As part of Blackstone prior to the spin-off on October 1, 2015, we were able to take advantage of its size and purchasing power in procuring certain goods and services such as insurance and health care benefits, and technology such as computer software licenses. We also previously relied on Blackstone to provide various corporate functions. After the spin-off, as a separate, independent entity, we may be unable to obtain these goods, services and technologies at prices or on terms as favorable to us as those we obtained prior to the distribution. We may also incur costs for functions previously performed by Blackstone that are higher than the amounts reflected in our historical financial statements, which could cause our profitability to decrease.

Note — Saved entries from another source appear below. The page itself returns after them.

(* ===== verification/ChunkSupply.v ===== *)
(** The chunk allocator under the main loop: when the chunks of destroyed
    streams are given back between the rounds, the addresses the allocator of
    [MemPool] gives a core are a supply of the kind the rounds of [MainLoop]
    are run with.  A chunk that is given back and handed out again within one
    round is not covered: the rounds of [MainLoop] take their chunks from a
    supply that is fresh at the start of the round. *)
From S2P Require Import MemPool MemPoolCorrect.
From S2P Require Import Prelude Protocol StaticArp Fifo CircularQueue N21Queue Mbuf RecvBuff SendBuff Stack StreamOps Timer TcpOptions TcpOut TcpIn Api AppCalls Frames Demo Arp StateMachine Lifecycle MainLoop.
#[local] Open Scope Z_scope.

Section Supply.
Context {P E : Type} `{!MemPool.RteMempool P E, !MemPool.RteMempoolLaws P E}.
Notation A := (MemPool.arena P).





Context {HT : Type}.


End Supply.

#[local] Existing Instances demo_config ListPool.list_pool ListPool.list_pool_laws.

In addition, we believe our business historically benefited from certain synergies that resulted from being part of Blackstone, including referrals of assignments from Blackstone’s investment professionals, as well as the ability to leverage Blackstone’s extensive global network of professionals and senior management contacts and relationships in sourcing potential mandates and advisory engagements. We also benefitted from our unique relationship with Blackstone’s investment businesses, including from competitive advantages in winning advisory mandates on transactions sponsored by Blackstone’s private equity and real estate funds. As an independent company, we will not benefit from these synergies to the same degree that we did when we were part of Blackstone, and expect that referrals from Blackstone’s investment professionals will be more limited.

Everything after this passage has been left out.